DATA SUPPLIED
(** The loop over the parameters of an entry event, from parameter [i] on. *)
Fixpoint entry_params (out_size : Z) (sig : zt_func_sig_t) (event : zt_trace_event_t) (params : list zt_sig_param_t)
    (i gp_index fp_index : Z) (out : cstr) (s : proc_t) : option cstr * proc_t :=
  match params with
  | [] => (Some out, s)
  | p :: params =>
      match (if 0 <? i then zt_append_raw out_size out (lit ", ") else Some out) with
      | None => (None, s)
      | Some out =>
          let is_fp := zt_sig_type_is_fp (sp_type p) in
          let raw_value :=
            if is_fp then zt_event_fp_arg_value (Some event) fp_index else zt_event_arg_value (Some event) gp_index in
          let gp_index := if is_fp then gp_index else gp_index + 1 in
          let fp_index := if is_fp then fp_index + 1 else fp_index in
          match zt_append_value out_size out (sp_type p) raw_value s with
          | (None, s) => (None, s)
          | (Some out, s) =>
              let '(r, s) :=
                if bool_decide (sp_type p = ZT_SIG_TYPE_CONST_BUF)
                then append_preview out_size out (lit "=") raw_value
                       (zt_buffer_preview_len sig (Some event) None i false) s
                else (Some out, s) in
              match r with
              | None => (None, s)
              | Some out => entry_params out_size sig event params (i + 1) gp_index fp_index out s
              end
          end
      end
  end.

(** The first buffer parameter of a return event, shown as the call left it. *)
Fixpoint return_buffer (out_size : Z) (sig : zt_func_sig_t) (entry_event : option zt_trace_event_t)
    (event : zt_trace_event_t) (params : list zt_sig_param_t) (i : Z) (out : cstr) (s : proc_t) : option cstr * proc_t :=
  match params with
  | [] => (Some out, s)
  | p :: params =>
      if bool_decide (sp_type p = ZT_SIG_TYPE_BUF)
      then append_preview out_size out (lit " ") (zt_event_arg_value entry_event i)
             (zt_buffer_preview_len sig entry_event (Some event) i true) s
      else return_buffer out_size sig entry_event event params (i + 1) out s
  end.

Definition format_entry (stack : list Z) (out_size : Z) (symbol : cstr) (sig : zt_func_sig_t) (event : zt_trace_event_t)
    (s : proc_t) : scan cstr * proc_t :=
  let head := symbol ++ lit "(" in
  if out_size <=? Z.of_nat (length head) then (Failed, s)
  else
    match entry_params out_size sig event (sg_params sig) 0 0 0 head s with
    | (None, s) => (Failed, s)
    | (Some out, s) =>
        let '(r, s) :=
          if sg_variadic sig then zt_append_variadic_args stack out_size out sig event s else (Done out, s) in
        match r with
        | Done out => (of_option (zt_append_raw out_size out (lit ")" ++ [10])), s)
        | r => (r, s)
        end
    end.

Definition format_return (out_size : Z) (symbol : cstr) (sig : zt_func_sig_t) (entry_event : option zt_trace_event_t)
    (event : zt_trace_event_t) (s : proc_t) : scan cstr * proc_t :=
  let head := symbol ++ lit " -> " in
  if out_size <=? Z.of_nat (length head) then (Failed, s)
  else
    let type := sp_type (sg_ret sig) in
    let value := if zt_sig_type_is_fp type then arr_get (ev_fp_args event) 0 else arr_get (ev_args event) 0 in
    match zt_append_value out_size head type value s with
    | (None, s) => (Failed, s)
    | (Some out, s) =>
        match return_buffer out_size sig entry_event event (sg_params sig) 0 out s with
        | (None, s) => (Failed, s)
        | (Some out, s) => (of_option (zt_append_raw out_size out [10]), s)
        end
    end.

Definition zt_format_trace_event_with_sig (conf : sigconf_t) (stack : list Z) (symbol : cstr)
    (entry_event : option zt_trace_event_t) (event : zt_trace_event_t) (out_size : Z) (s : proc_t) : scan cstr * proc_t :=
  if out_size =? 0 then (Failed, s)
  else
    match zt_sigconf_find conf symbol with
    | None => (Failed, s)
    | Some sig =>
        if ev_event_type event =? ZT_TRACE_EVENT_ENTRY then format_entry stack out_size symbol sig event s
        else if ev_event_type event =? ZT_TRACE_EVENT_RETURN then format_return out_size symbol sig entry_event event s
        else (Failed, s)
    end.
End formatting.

...

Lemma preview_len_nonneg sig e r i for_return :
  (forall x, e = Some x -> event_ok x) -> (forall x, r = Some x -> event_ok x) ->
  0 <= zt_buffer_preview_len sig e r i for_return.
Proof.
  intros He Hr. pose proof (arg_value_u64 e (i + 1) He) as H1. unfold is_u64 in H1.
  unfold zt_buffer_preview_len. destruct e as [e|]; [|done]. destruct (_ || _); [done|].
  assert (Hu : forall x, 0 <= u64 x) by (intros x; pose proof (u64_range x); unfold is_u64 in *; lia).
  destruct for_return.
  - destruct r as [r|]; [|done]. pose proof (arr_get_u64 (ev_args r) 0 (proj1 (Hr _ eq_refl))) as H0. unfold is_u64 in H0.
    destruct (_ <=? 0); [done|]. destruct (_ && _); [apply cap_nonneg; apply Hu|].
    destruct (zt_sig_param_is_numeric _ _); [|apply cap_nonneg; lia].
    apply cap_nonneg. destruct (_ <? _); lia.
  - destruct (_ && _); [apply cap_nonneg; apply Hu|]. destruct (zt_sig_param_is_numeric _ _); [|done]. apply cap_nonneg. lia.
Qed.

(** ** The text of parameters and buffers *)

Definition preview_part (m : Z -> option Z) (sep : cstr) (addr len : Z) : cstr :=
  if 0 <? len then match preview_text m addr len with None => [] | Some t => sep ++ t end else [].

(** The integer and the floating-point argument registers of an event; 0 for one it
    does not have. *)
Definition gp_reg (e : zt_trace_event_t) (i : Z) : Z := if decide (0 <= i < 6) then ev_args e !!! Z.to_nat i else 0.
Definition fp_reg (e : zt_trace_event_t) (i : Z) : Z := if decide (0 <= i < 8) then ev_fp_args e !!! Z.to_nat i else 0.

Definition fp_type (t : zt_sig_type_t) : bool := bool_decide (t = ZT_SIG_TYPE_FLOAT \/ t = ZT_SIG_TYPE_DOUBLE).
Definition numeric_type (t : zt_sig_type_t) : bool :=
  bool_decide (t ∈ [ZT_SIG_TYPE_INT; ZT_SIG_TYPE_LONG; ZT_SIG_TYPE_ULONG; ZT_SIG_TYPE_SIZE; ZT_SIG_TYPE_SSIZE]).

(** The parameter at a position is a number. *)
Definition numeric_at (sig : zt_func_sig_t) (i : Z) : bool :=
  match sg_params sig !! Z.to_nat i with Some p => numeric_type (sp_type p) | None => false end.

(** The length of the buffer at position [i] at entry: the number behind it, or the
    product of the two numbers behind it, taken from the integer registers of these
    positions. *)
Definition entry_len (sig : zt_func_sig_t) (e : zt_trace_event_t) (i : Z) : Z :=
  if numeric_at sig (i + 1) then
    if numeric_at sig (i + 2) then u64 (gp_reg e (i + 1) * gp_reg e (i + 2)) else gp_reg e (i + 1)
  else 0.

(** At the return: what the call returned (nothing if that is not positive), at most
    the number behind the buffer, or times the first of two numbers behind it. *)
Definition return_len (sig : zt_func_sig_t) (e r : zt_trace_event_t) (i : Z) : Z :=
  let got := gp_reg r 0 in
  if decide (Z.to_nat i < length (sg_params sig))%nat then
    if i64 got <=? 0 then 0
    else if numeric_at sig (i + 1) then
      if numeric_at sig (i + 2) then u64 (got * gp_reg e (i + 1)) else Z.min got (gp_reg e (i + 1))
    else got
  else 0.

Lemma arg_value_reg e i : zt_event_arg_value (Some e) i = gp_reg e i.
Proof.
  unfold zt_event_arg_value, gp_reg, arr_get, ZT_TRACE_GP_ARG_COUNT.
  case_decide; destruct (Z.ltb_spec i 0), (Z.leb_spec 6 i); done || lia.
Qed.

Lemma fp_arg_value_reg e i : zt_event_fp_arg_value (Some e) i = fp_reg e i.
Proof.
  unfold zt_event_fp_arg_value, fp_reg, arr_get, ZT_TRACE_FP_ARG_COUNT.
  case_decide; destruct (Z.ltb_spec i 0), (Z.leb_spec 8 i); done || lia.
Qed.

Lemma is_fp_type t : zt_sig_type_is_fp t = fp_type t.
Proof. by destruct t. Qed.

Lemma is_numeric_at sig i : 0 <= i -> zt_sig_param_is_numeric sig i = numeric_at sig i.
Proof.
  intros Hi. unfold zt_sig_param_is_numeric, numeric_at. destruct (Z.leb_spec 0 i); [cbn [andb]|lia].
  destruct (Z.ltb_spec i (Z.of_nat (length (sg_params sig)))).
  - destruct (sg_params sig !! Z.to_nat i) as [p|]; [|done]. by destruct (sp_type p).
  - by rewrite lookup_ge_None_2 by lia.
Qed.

WORK INSTRUCTION
Extract all lines from the material above that include the word "Fixpoint".

EXERCISE OUTPUT
Fixpoint entry_params (out_size : Z) (sig : zt_func_sig_t) (event : zt_trace_event_t) (params : list zt_sig_param_t)
Fixpoint return_buffer (out_size : Z) (sig : zt_func_sig_t) (entry_event : option zt_trace_event_t)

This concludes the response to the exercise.